Every ten years the nation conducts a census. Its regular information comes from carefully constructed national samples of households, carried out by carefully trained interviewers, using instruments carefully developed and tested over many years. . . . This type of sampling could be used for accountability testing. (Coley, 4)
Accountability tests also need not be given to every individual student, but could be distributed to a smaller sampling and still attain valid results. With accountability testing greatly minimized in its affect on students, little else remains. Of the 47 states that offer system wide tests at some point during education, 38 of them say that the results are used for monitoring the school systems (Coley, 2).

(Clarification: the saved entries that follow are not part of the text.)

(** * Zoic cache: configuration parsing, the [put] middleware and the
      doubly linked list of [zoicCache.ts]

    A shallow embedding of [src/src/zoicCache.ts].

    - JavaScript numbers are modelled by [number]: [NaN], the two infinities
      and finite values as exact rationals.  Arithmetic on finite values is
      exact (no rounding to binary64) and the two zeros are not told apart;
      on the integers below 2^53 that the parser meets this is what the
      engine computes.
    - JavaScript strings are [string]s, one [ascii] per UTF-16 code unit, so
      the model covers the strings whose code units are below 256.
    - An exception is a [Throw] result; nothing is deferred.
    - Objects of the linked list live in a heap ([gmap] from references to
      nodes); [null] is [None]. *)

From Stdlib Require Import String Ascii List ZArith QArith Lia Bool.
From stdpp Require Import gmap.
Import ListNotations.

Local Open Scope Z_scope.

(** ** Exceptions *)

Inductive error :=
| TypeError (msg : string).

Inductive result (A : Type) :=
| Ok (a : A)
| Throw (e : error).
Arguments Ok {A} a.
Arguments Throw {A} e.

Definition rbind {A B} (r : result A) (k : A -> result B) : result B :=
  match r with
  | Ok a => k a
  | Throw e => Throw e
  end.

Notation "'let*' x ':=' r 'in' k" := (rbind r (fun x => k))
  (at level 10, x name, r at level 100, k at level 200).

(** ** Numbers *)

Module Num.

Inductive number :=
| NaN
| PInf
| NInf
| Fin (q : Q).

Definition of_Z (z : Z) : number := Fin (inject_Z z).

Definition is_zero (q : Q) : bool := Qnum q =? 0.
Definition is_pos (q : Q) : bool := 0 <? Qnum q.

(** [a + b] *)
Definition add (a b : number) : number :=
  match a, b with
  | NaN, _ | _, NaN => NaN
  | PInf, NInf | NInf, PInf => NaN
  | PInf, _ | _, PInf => PInf
  | NInf, _ | _, NInf => NInf
  | Fin x, Fin y => Fin (Qred (x + y))
  end.

Definition inf_of_sign (positive : bool) : number :=
  if positive then PInf else NInf.

Definition inf_times (positive : bool) (q : Q) : number :=
  if is_zero q then NaN else inf_of_sign (eqb positive (is_pos q)).

(** [a * b] *)
Definition mul (a b : number) : number :=
  match a, b with
  | NaN, _ | _, NaN => NaN
  | PInf, PInf | NInf, NInf => PInf
  | PInf, NInf | NInf, PInf => NInf
  | PInf, Fin q | Fin q, PInf => inf_times true q
  | NInf, Fin q | Fin q, NInf => inf_times false q
  | Fin x, Fin y => Fin (Qred (x * y))
  end.
Lemma f32_valid_canonical s m e :
  f32_valid (S754_finite s m e) = true -> fexp32 (Zpos (Pos.size m) + e) = e.
Proof.
  unfold f32_valid, valid_binary, SpecFloat.bounded, canonical_mantissa.
  intros H. apply andb_prop in H as [H1 _].
  apply Z.eqb_eq in H1. rewrite digits2_pos_size in H1. exact H1.
Qed.

Section Monotone.
Local Open Scope R_scope.

Lemma xr_le_trans a b c : xr_le a b -> xr_le b c -> xr_le a c.
Proof.
  intros H1 H2. destruct a, b, c; simpl in *; try tauto; lra.
Qed.

Lemma rne_nonneg u N : 0 <= u -> rne_rel u N -> (0 <= N)%Z.
Proof. intros Hu HN. eapply rne_ge_int; [exact HN|]. exact Hu. Qed.

(** Rounding a positive real is monotone in the real. *)
Lemma round_mag_mono x y kx ky Nx Ny :
  0 < x <= y -> mag_rel x kx -> mag_rel y ky ->
  rne_rel (x / bpow (fexp32 kx)) Nx -> rne_rel (y / bpow (fexp32 ky)) Ny ->
  IZR Nx * bpow (fexp32 kx) <= IZR Ny * bpow (fexp32 ky).
Proof.
  intros Hxy Hx Hy HNx HNy.
  pose proof (mag_rel_le _ _ _ _ Hxy Hx Hy) as Hk.
  pose proof (fexp32_mono _ _ Hk) as HE.
  destruct (Z.eq_dec (fexp32 kx) (fexp32 ky)) as [Heq|Hne].
  - rewrite Heq in *.
    assert (x / bpow (fexp32 ky) <= y / bpow (fexp32 ky)).
    { unfold Rdiv. apply Rmult_le_compat_r; [|lra].
      left. apply Rinv_0_lt_compat, bpow_pos. }
    pose proof (rne_mono _ _ _ _ H HNx HNy) as HN.
    apply Rmult_le_compat_r; [left; apply bpow_pos|]. apply IZR_le. exact HN.
  - assert (Ey : fexp32 ky = (ky - 24)%Z).
    { revert HE Hne. rewrite !fexp32_eq. lia. }
    assert (Hlt : (kx < ky)%Z)
      by (destruct (Z.eq_dec kx ky) as [Hq|]; [subst; congruence|lia]).
    set (Ex := fexp32 kx) in *.
    assert (HK : (0 <= ky - 1 - Ex)%Z) by lia.
    (* Nx * 2^Ex <= 2^(ky-1) <= Ny * 2^Ey *)
    assert (A : (Nx <= 2 ^ (ky - 1 - Ex))%Z).
    { eapply rne_le_int; [exact HNx|]. rewrite <- bpow_IZR by exact HK.
      left. apply div_bpow_lt. destruct Hx as [_ Hx].
      eapply Rlt_le_trans; [exact Hx|]. apply bpow_le. lia. }
    assert (B : (2 ^ 23 <= Ny)%Z).
    { eapply rne_ge_int; [exact HNy|]. rewrite <- bpow_IZR by lia.
      rewrite Ey. replace 23%Z with (ky - 1 - (ky - 24))%Z by lia.
      apply div_bpow_le. exact (proj1 Hy). }
    apply IZR_le in A. apply IZR_le in B.
    rewrite <- bpow_IZR in A, B by lia.
    pose proof (bpow_pos Ex). pose proof (bpow_pos (fexp32 ky)).
    assert (C1 : IZR Nx * bpow Ex <= bpow (ky - 1 - Ex) * bpow Ex) by nra.
    assert (C2 : bpow 23 * bpow (fexp32 ky) <= IZR Ny * bpow (fexp32 ky)) by nra.
    rewrite <- bpow_add in C1, C2. rewrite Ey in C2.
    replace (ky - 1 - Ex + Ex)%Z with (ky - 1)%Z in C1 by lia.
    replace (23 + (ky - 24))%Z with (ky - 1)%Z in C2 by lia.
    rewrite Ey. lra.
Qed.

Lemma round_val_not_nan sx V r : round_val sx V r -> f32_ext r <> XNaN.
Proof. intros [[_ H]|[_ H]]; rewrite H; destruct sx; discriminate. Qed.

Lemma round_val_mono_pos V1 V2 r1 r2 :
  V1 <= V2 -> round_val false V1 r1 -> round_val false V2 r2 -> f32_ext_le r1 r2.
Proof.
  unfold f32_ext_le. intros HV [[A1 B1]|[A1 B1]] [[A2 B2]|[A2 B2]];
    rewrite B1, B2; simpl; try exact I; try lra.
Qed.

Lemma round_val_mono_neg V1 V2 r1 r2 :
  V2 <= V1 -> round_val true V1 r1 -> round_val true V2 r2 -> f32_ext_le r1 r2.
Proof.
  unfold f32_ext_le. intros HV [[A1 B1]|[A1 B1]] [[A2 B2]|[A2 B2]];
    rewrite B1, B2; simpl; try exact I; try lra.
Qed.

Lemma round_pos_sign_pos x r s :
  0 < x -> round_pos false x r -> f32_ext_le (S754_zero s) r.
Proof.
  intros Hx (k & N & Hk & HN & HV).
  assert (0 <= N)%Z by (apply (rne_nonneg (x / bpow (fexp32 k))); [apply div_bpow_nonneg; lra|exact HN]).
  assert (0 <= IZR N * bpow (fexp32 k))
    by (apply Rmult_le_pos; [apply IZR_le; lia|left; apply bpow_pos]).
  unfold f32_ext_le. destruct HV as [[_ B]|[_ B]]; rewrite B; simpl; lra.
Qed.

Lemma round_pos_sign_neg x r s :
  0 < x -> round_pos true x r -> f32_ext_le r (S754_zero s).
Proof.
  intros Hx (k & N & Hk & HN & HV).
  assert (0 <= N)%Z by (apply (rne_nonneg (x / bpow (fexp32 k))); [apply div_bpow_nonneg; lra|exact HN]).
  assert (0 <= IZR N * bpow (fexp32 k))
    by (apply Rmult_le_pos; [apply IZR_le; lia|left; apply bpow_pos]).
  unfold f32_ext_le. destruct HV as [[_ B]|[_ B]]; rewrite B; simpl; lra.
Qed.

Lemma round_pos_mono_pos x y r1 r2 :
  0 < x <= y -> round_pos false x r1 -> round_pos false y r2 -> f32_ext_le r1 r2.
Proof.
  intros Hxy (kx & Nx & Hx & HNx & HVx) (ky & Ny & Hy & HNy & HVy).
  eapply round_val_mono_pos; [|exact HVx|exact HVy].
  eapply round_mag_mono; eassumption.
Qed.

Lemma round_pos_mono_neg x y r1 r2 :
  0 < y <= x -> round_pos true x r1 -> round_pos true y r2 -> f32_ext_le r1 r2.
Proof.
  intros Hxy (kx & Nx & Hx & HNx & HVx) (ky & Ny & Hy & HNy & HVy).
  eapply round_val_mono_neg; [|exact HVx|exact HVy].
  eapply round_mag_mono; eassumption.
Qed.

Lemma rounds_to_not_nan x r : rounds_to x r -> f32_ext r <> XNaN.
Proof.
  intros [[_ [s ->]]|[[_ (k & N & _ & _ & HV)]|[_ (k & N & _ & _ & HV)]]];
    [discriminate| |]; eapply round_val_not_nan; exact HV.
Qed.

(** Rounding is monotone: [x <= y] gives [round x <= round y]. *)
Lemma rounds_to_mono x y r1 r2 :
  x <= y -> rounds_to x r1 -> rounds_to y r2 -> f32_ext_le r1 r2.
Proof.
  intros Hxy H1 H2.
  destruct H1 as [[Hx [s1 ->]]|[[Hx R1]|[Hx R1]]];
  destruct H2 as [[Hy [s2 ->]]|[[Hy R2]|[Hy R2]]];
  try lra.
  - unfold f32_ext_le. simpl. lra.
  - eapply round_pos_sign_pos; eassumption.
  - apply (round_pos_mono_pos x y r1 r2); [lra|assumption|assumption].
  - apply (round_pos_sign_neg (- x)); [lra|assumption].
  - unfold f32_ext_le. eapply xr_le_trans.
    + apply (round_pos_sign_neg (- x) r1 false); [lra|exact R1].
    + apply (round_pos_sign_pos y r2 false); assumption.
  - apply (round_pos_mono_neg (- x) (- y) r1 r2); [lra|assumption|assumption].
Qed.

Lemma rounds_to_zero s : rounds_to 0 (S754_zero s).
Proof. left. split; [reflexivity|exists s; reflexivity]. Qed.

(** A valid binary32 number is its own rounding. *)
Lemma round_pos_exact s m e :
  f32_valid (S754_finite s m e) = true ->
  round_pos s (IZR (Zpos m) * bpow e) (S754_finite s m e).
Proof.
  intros Hv. pose proof (f32_valid_canonical _ _ _ Hv) as Hc.
  pose proof (f32_valid_finite _ _ _ Hv) as (He & Hm & _).
  exists (Zpos (Pos.size m) + e)%Z, (Zpos m).
  split; [apply mag_rel_pos|]. rewrite Hc.
  assert (Hu : IZR (Zpos m) * bpow e / bpow e = IZR (Zpos m))
    by (pose proof (bpow_pos e); field; lra).
  split.
  - unfold rne_rel. rewrite Hu, Rminus_diag, Rabs_R0. split; [lra|intro; lra].
  - right. split.
    + assert (IZR (Zpos m) < bpow 24) by (rewrite bpow_IZR by lia; apply IZR_lt; lia).
      assert (bpow e <= bpow 104) by (apply bpow_le; lia).
      pose proof (bpow_pos e).
      replace (bpow emax32) with (bpow 24 * bpow 104)
        by (rewrite <- bpow_add; reflexivity).
      assert (0 < IZR (Zpos m)) by (apply IZR_lt; lia). nra.
    + destruct s; simpl; [|reflexivity].
      change (Zneg m) with (- Zpos m)%Z. rewrite opp_IZR. f_equal. ring.
Qed.

Lemma rounds_to_exact x :
  is_finite x = true -> f32_valid x = true -> rounds_to (f32_value x) x.
Proof.
  intros Hf Hv. destruct x as [s|s| |s m e]; try discriminate.
  - apply rounds_to_zero.
  - assert (0 < IZR (Zpos m) * bpow e)
      by (apply Rmult_lt_0_compat; [apply IZR_lt; lia|apply bpow_pos]).
    right. destruct s; simpl.
    + right. change (Zneg m) with (- Zpos m)%Z. rewrite opp_IZR.
      split; [nra|]. replace (- (- IZR (Zpos m) * bpow e)) with (IZR (Zpos m) * bpow e)
        by ring. apply round_pos_exact. exact Hv.
    + left. split; [exact H|]. apply round_pos_exact. exact Hv.
Qed.

End Monotone.

Lemma Pos_iter_xO m d : Zpos (Pos.iter xO m d) = Zpos m * 2 ^ Zpos d.
Proof.
  rewrite <- Z.shiftl_mul_pow2 by lia. simpl Z.shiftl.
  apply (Pos.iter_swap_gen _ _ Zpos xO (Z.mul 2)). reflexivity.
Qed.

Assessment tests are more selected, and less routine. While accountability tests may be given to several grades at several times a year, assessment tests normally fall along important boundaries: graduation, college acceptance, etc. This creates a "knowledge bottleneck" around these dates and prompts the schools to concentrate on preparation for these specific points. The clogging of the bottleneck becomes greater and greater as, even before 12th grade courses designed to prepare for a significant test, curricula develop to "get these students ready for 12th grade." (O'Shea et. al., 9)

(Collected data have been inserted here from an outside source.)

(** * ellipsoid-fit: the fitting routine of [src/ellipsoid_fit/fit.cpp]

    A shallow embedding of [ellipsoid::fit] and the properties of its
    algebraic steps.

    The routine is written against Eigen with [double] scalars.  The
    embedding keeps Eigen's scalar type a parameter (class [Scalar]):
    - every definition is stated once, over any scalar type;
    - structural facts (column layout, zeroed coefficients, data flow)
      are proved for every scalar type, IEEE doubles included;
    - algebraic identities are proved under the laws of a commutative
      ring, that is for exact arithmetic; rounding is outside of them;
    - the radii line, whose behaviour on NaN and infinities matters, is
      studied at the instance [binary64] built on [spec_float];
    - the recovery of a known ellipsoid is proved under the laws of a
      field, and run at the instance [real] built on [R].

    Eigen's decompositions ([bdcSvd().solve], [EigenSolver]) and the
    repository's [eigenOrder::leastRotationAngle], none of which is
    defined in [fit.cpp], are parameters (class [Kernels]). *)

From Stdlib Require Import Reals Lra.
From Stdlib Require Import List Arith ZArith Lia Bool Ring Field.
From Stdlib Require Import Permutation.
From Stdlib Require Import Floats.SpecFloat.
Import ListNotations.

Set Implicit Arguments.

(** ** Scalars *)

(** The operations the routine uses on Eigen's [Scalar]. *)
Class Scalar (F : Type) : Type := {
  s_zero : F;
  s_one : F;
  s_add : F -> F -> F;
  s_mul : F -> F -> F;
  s_sub : F -> F -> F;
  s_opp : F -> F;
  s_div : F -> F -> F;
  s_sqrt : F -> F
}.

Declare Scope scalar_scope.
#[warnings="-hiding-delimiting-key"]
Delimit Scope scalar_scope with F.
Notation "0" := s_zero : scalar_scope.
Notation "1" := s_one : scalar_scope.
Infix "+" := s_add : scalar_scope.
Infix "*" := s_mul : scalar_scope.
Infix "-" := s_sub : scalar_scope.
Infix "/" := s_div : scalar_scope.
Notation "- x" := (s_opp x) : scalar_scope.

(** The literal [2.] of the source. *)
Definition two {F} `{Scalar F} : F := (1 + 1)%F.

(** ** Failure and uninitialised storage *)

Definition bind {A B} (m : option A) (k : A -> option B) : option B :=
  match m with
  | Some a => k a
  | None => None
  end.

Notation "x <- m ;; k" := (bind m (fun x => k))
  (at level 61, m at next level, right associativity).

(** A freshly declared (or resized) Eigen object holds unspecified
    entries: a slot is [None] until the program writes it. *)
Definition slots (A : Type) : Type := list (option A).

Definition uninit (A : Type) (n : nat) : slots A := repeat None n.

Fixpoint replace {A} (i : nat) (a : A) (l : list A) : list A :=
  match l, i with
  | [], _ => []
  | _ :: t, O => a :: t
  | h :: t, S j => h :: replace j a t
  end.

(** Writing outside of the object is an access out of range. *)
Definition write {A} (i : nat) (a : A) (s : slots A) : option (slots A) :=
  if i <? length s then Some (replace i (Some a) s) else None.

Fixpoint write_segment {A} (i : nat) (l : list A) (s : slots A)
  : option (slots A) :=
  match l with
  | [] => Some s
  | a :: t => s' <- write i a s ;; write_segment (S i) t s'
  end.

(** Every slot has been written. *)
Fixpoint populated {A} (s : slots A) : option (list A) :=
  match s with
  | [] => Some []
  | None :: _ => None
  | Some a :: t => l <- populated t ;; Some (a :: l)
  end.

(** ** Vectors and matrices *)

Section Vectors.
Context {F : Type} `{Scalar F}.
Local Open Scope scalar_scope.

Definition vec : Type := list F.

(** [u(i)]. *)
Definition coeff (u : vec) (i : nat) : option F := nth_error u i.

(** [u.segment<n>(start)]. *)
Definition segment (n start : nat) (u : vec) : option vec :=
  if start + n <=? length u then Some (firstn n (skipn start u)) else None.

Fixpoint map2 (f : F -> F -> F) (a b : vec) : vec :=
  match a, b with
  | x :: a', y :: b' => f x y :: map2 f a' b'
  | _, _ => []
  end.

Definition cwiseProduct : vec -> vec -> vec := map2 s_mul.
Definition vadd : vec -> vec -> vec := map2 s_add.
Definition vsub : vec -> vec -> vec := map2 s_sub.
Definition vscale (k : F) (a : vec) : vec := map (s_mul k) a.
Definition vopp (a : vec) : vec := map s_opp a.
Definition setOnes (n : nat) : vec := repeat 1 n.
Definition setConstant (n : nat) (k : F) : vec := repeat k n.
Definition setZero (n : nat) : vec := repeat 0 n.

(** [a.cwiseInverse()] is [1/a(i)] and [a.cwiseSqrt()] is [sqrt(a(i))]. *)
Definition cwiseInverse (a : vec) : vec := map (fun e => 1 / e) a.
Definition cwiseSqrt (a : vec) : vec := map s_sqrt a.

Fixpoint dot (a b : vec) : F :=
  match a, b with
  | x :: a', y :: b' => x * y + dot a' b'
  | _, _ => 0
  end.

(** A matrix is the list of its rows, except for the design matrix,
    which the source fills column by column and which is kept as the
    list of its columns. *)
Definition matrix : Type := list vec.

(** [M.transpose()], for [M] of [n] columns. *)
Definition transpose (n : nat) (M : matrix) : matrix :=
  map (fun j => map (fun r => nth j r 0) M) (seq 0 n).

(** [A * B], for [B] of [n] columns. *)
Definition mmul (n : nat) (A B : matrix) : matrix :=
  map (fun r => map (fun c => dot r c) (transpose n B)) A.

(** [M.block<3,3>(0,0)]. *)
Definition block33 (M : matrix) : matrix := map (firstn 3) (firstn 3 M).

(** [M(i,j)]. *)
Definition entry (M : matrix) (i j : nat) : option F :=
  r <- nth_error M i ;; nth_error r j.

(** [M / k]. *)
Definition mdiv (M : matrix) (k : F) : matrix :=
  map (map (fun a => a / k)) M.
End Vectors.

(** ** The external kernels *)

(** What [fit] calls and [fit.cpp] does not define:
    - [M.bdcSvd(ComputeFullU | ComputeFullV).solve(b)];
    - [EigenSolver<Matrix3d>], read through [eigenvalues().real()] and
      [eigenvectors().real()];
    - [eigenOrder::leastRotationAngle], which reorders its two arguments
      in place: here it returns the reordered pair. *)
Class Kernels (F : Type) : Type := {
  bdcSvd_solve : list (list F) -> list F -> list F;
  EigenSolver : list (list F) -> list F * list (list F);
  leastRotationAngle : list F * list (list F) -> list F * list (list F)
}.

(** Eigen's static sizes: a solution has as many entries as the (square)
    system has rows, [EigenSolver<Matrix3d>] yields a [Vector3d], and the
    reordering keeps it one. *)
Record KernelShapes {F} (K : Kernels F) : Prop := {
  solve_size : forall M b, length (bdcSvd_solve M b) = length M;
  eigen_size : forall M, length M = 3 -> length (fst (EigenSolver M)) = 3;
  order_size : forall p, length (fst (leastRotationAngle p)) = length (fst p)
}.

(** ** The data model *)

(** Modelled from the spec: the enumeration is declared in
    [ellipsoid/fit.h], which is not among the sources. Its seven variants
    are the cases of the two [switch]es of [fit]. *)
Inductive EllipsoidType : Type :=
  | Arbitrary
  | XYEqual
  | XZEqual
  | Sphere
  | Aligned
  | AlignedXYEqual
  | AlignedXZEqual.

(** Modelled from the spec: the structure is declared in
    [ellipsoid/fit.h] too. [fit] assigns its two members, [center] and
    [radii], both of them vectors of three entries. *)
Record Parameters (F : Type) : Type := {
  center : list F;
  radii : list F
}.

(** The caller's optional destinations after the call: [None] is a
    destination that was not written. *)
Record Outputs (F : Type) : Type := {
  coefficients : option (list F);
  eval_out : option (list F);
  evec_column_out : option (list (list F))
}.

(** An output pointer is null or designates a destination. *)
Inductive pointer : Type := nullptr | dest.

Definition store {A} (p : pointer) (a : A) : option A :=
  match p with
  | nullptr => None
  | dest => Some a
  end.

(** ** The routine *)

Section Fit.
Context {F : Type} `{Scalar F} `{Kernels F}.
Local Open Scope scalar_scope.

(** [data] is an [Eigen::Matrix<double, Dynamic, 3>]: one row per point. *)
Definition points : Type := list (F * F * F).

Definition rows (data : points) : nat := length data.
Definition col_x (data : points) : vec := map (fun p => fst (fst p)) data.
Definition col_y (data : points) : vec := map (fun p => snd (fst p)) data.
Definition col_z (data : points) : vec := map (fun p => snd p) data.

(** [D.resize(n, k)]: [k] columns, none of them written yet; the [n]
    entries of a column come with the vector assigned to it. *)
Definition resize (n k : nat) : slots (@vec F) := uninit vec k.

(** The first [switch]: the design matrix, column by column. *)
Definition design_matrix (type : EllipsoidType) (data : points)
  : option (@matrix F) :=
  let x := col_x data in
  let y := col_y data in
  let z := col_z data in
  let x_sq := cwiseProduct x x in
  let y_sq := cwiseProduct y y in
  let z_sq := cwiseProduct z z in
  match type with
  | Arbitrary =>
      D <- write 0 (vsub (vadd x_sq y_sq) (vscale two z_sq))
             (resize (rows data) 9) ;;
      D <- write 1 (vsub (vadd x_sq z_sq) (vscale two y_sq)) D ;;
      D <- write 2 (vscale two (cwiseProduct x y)) D ;;
      D <- write 3 (vscale two (cwiseProduct x z)) D ;;
      D <- write 4 (vscale two (cwiseProduct y z)) D ;;
      D <- write 5 (vscale two x) D ;;
      D <- write 6 (vscale two y) D ;;
      D <- write 7 (vscale two z) D ;;
      D <- write 8 (setOnes (rows data)) D ;;
      populated D
  | XYEqual =>
      D <- write 0 (vsub (vadd x_sq y_sq) (vscale two z_sq))
             (resize (rows data) 8) ;;
      D <- write 1 (vscale two (cwiseProduct x y)) D ;;
      D <- write 2 (vscale two (cwiseProduct x z)) D ;;
      D <- write 3 (vscale two (cwiseProduct y z)) D ;;
      D <- write 4 (vscale two x) D ;;
      D <- write 5 (vscale two y) D ;;
      D <- write 6 (vscale two z) D ;;
      D <- write 7 (setOnes (rows data)) D ;;
      populated D
  | XZEqual =>
      D <- write 0 (vsub (vadd x_sq z_sq) (vscale two y_sq))
             (resize (rows data) 8) ;;
      D <- write 1 (vscale two (cwiseProduct x y)) D ;;
      D <- write 2 (vscale two (cwiseProduct x z)) D ;;
      D <- write 3 (vscale two (cwiseProduct y z)) D ;;
      D <- write 4 (vscale two x) D ;;
      D <- write 5 (vscale two y) D ;;
      D <- write 6 (vscale two z) D ;;
      D <- write 7 (setOnes (rows data)) D ;;
      populated D
  | Sphere =>
      D <- write 0 (vscale two x) (resize (rows data) 4) ;;
      D <- write 1 (vscale two y) D ;;
      D <- write 2 (vscale two z) D ;;
      D <- write 3 (setOnes (rows data)) D ;;
      populated D
  | Aligned =>
      D <- write 0 (vsub (vadd x_sq y_sq) (vscale two z_sq))
             (resize (rows data) 6) ;;
      D <- write 1 (vsub (vadd x_sq z_sq) (vscale two y_sq)) D ;;
      D <- write 2 (vscale two x) D ;;
      D <- write 3 (vscale two y) D ;;
      D <- write 4 (vscale two z) D ;;
      D <- write 5 (setOnes (rows data)) D ;;
      populated D
  | AlignedXYEqual =>
      D <- write 0 (vsub (vadd x_sq y_sq) (vscale two z_sq))
             (resize (rows data) 5) ;;
      D <- write 1 (vscale two x) D ;;
      D <- write 2 (vscale two y) D ;;
      D <- write 3 (vscale two z) D ;;
      D <- write 4 (setOnes (rows data)) D ;;
      populated D
  | AlignedXZEqual =>
      D <- write 0 (vsub (vadd x_sq z_sq) (vscale two y_sq))
             (resize (rows data) 5) ;;
      D <- write 1 (vscale two x) D ;;
      D <- write 2 (vscale two y) D ;;
      D <- write 3 (vscale two z) D ;;
      D <- write 4 (setOnes (rows data)) D ;;
      populated D
  end.

(** [d2 = x_sq + y_sq + z_sq], the right-hand side. *)
Definition d2 (data : points) : vec :=
  let x := col_x data in
  let y := col_y data in
  let z := col_z data in
  vadd (vadd (cwiseProduct x x) (cwiseProduct y y)) (cwiseProduct z z).

(** [D.transpose() * D] and [D.transpose() * d2], [D] by its columns. *)
Definition normal_matrix (D : @matrix F) : matrix :=
  map (fun ci => map (fun cj => dot ci cj) D) D.

Definition normal_rhs (D : @matrix F) (b : vec) : vec :=
  map (fun ci => dot ci b) D.

(** The solution of the normal equations. *)
Definition solve_normal (D : @matrix F) (b : vec) : vec :=
  bdcSvd_solve (normal_matrix D) (normal_rhs D b).

(** The second [switch]: back to the ten coefficients of the
    conventional algebraic form. [v] is declared without a value. *)
Definition back_substitute (type : EllipsoidType) (u : @vec F)
  : option (slots F) :=
  let v := uninit F 10 in
  match type with
  | Arbitrary =>
      u0 <- coeff u 0 ;; u1 <- coeff u 1 ;;
      v <- write 0 (u0 + u1 - 1) v ;;
      v <- write 1 (u0 - two * u1 - 1) v ;;
      v <- write 2 (u1 - two * u0 - 1) v ;;
      s <- segment 7 2 u ;;
      write_segment 3 s v
  | XYEqual =>
      u0 <- coeff u 0 ;;
      v <- write 0 (u0 - 1) v ;;
      v <- write 1 (u0 - 1) v ;;
      v <- write 2 (- two * u0 - 1) v ;;
      s <- segment 7 1 u ;;
      write_segment 3 s v
  | XZEqual =>
      u0 <- coeff u 0 ;;
      v <- write 0 (u0 - 1) v ;;
      v <- write 1 (- two * u0 - 1) v ;;
      v <- write 2 (u0 - 1) v ;;
      s <- segment 7 1 u ;;
      write_segment 3 s v
  | Sphere =>
      v <- write_segment 0 (setConstant 3 (s_opp 1)) v ;;
      v <- write_segment 3 (setZero 3) v ;;
      s <- segment 4 0 u ;;
      write_segment 6 s v
  | Aligned =>
      u0 <- coeff u 0 ;; u1 <- coeff u 1 ;;
      v <- write 0 (u0 + u1 - 1) v ;;
      v <- write 1 (u0 - two * u1 - 1) v ;;
      v <- write 2 (u1 - two * u0 - 1) v ;;
      v <- write_segment 3 (setZero 3) v ;;
      s <- segment 4 2 u ;;
      write_segment 6 s v
  | AlignedXYEqual =>
      u0 <- coeff u 0 ;;
      v <- write 0 (u0 - 1) v ;;
      v <- write 1 (u0 - 1) v ;;
      v <- write 2 (- two * u0 - 1) v ;;
      v <- write_segment 3 (setZero 3) v ;;
      s <- segment 4 1 u ;;
      write_segment 6 s v
  | AlignedXZEqual =>
      u0 <- coeff u 0 ;;
      v <- write 0 (u0 - 1) v ;;
      v <- write 1 (- two * u0 - 1) v ;;
      v <- write 2 (u0 - 1) v ;;
      v <- write_segment 3 (setZero 3) v ;;
      s <- segment 4 1 u ;;
      write_segment 6 s v
  end.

To alleviate this problem, as well as others, a portfolio testing method seems like a good idea. Portfolios of a students work would be accumulated over the course of a year (or more) and then evaluated at the end of a term. Several standardized tests would take the place of one big one both alleviating stress for the student and the bottleneck affect. Portfolios could also be more easily incorporated into a curriculum, instead of dictating one.
In both the case of sampling and portfolios, the tests themselves would have to drift from the all-or-nothing construction of standardized tests. A mix of multiple choice, free response, and open-ended questions need to be employed for many reasons. First, cost is minimized but value of results is retained. Though open-ended questions are generally regarded as better evaluations, their drawback is cost. The opposite is true of multiple choice. Forged together like a sword, testing become more reliable but not too costly. Second, a test is in essence a picture of a student's performance. In football, there are multiple referees in order to ensure multiple angles of viewing the same play; they often disagree. In testing, multiple snapshots help define the overall picture. From these different angles of viewing one student, more is learned than from careful analysis of any one snapshot.
Standardized testing has many faults currently. There are some solutions coming out now, as research continues. But in general, standardized testing has gone mad. There is too much emphasis on the tests, too many decisions based on them, and too many agencies producing them. In spite of all the evidence against the validity of standardized testing, their use is growing (Haney and Madaus, 18). What is needed is a return to the teaching side of school and less concentration the evaluations. While evaluations can be useful to determine the effects of teaching, there are currently no evaluations that justify their interventions. I'm reminded of a phrase that I heard once from a farmer which is applicable to standardized testing: "Cows grow faster when you feed them than when you weigh them."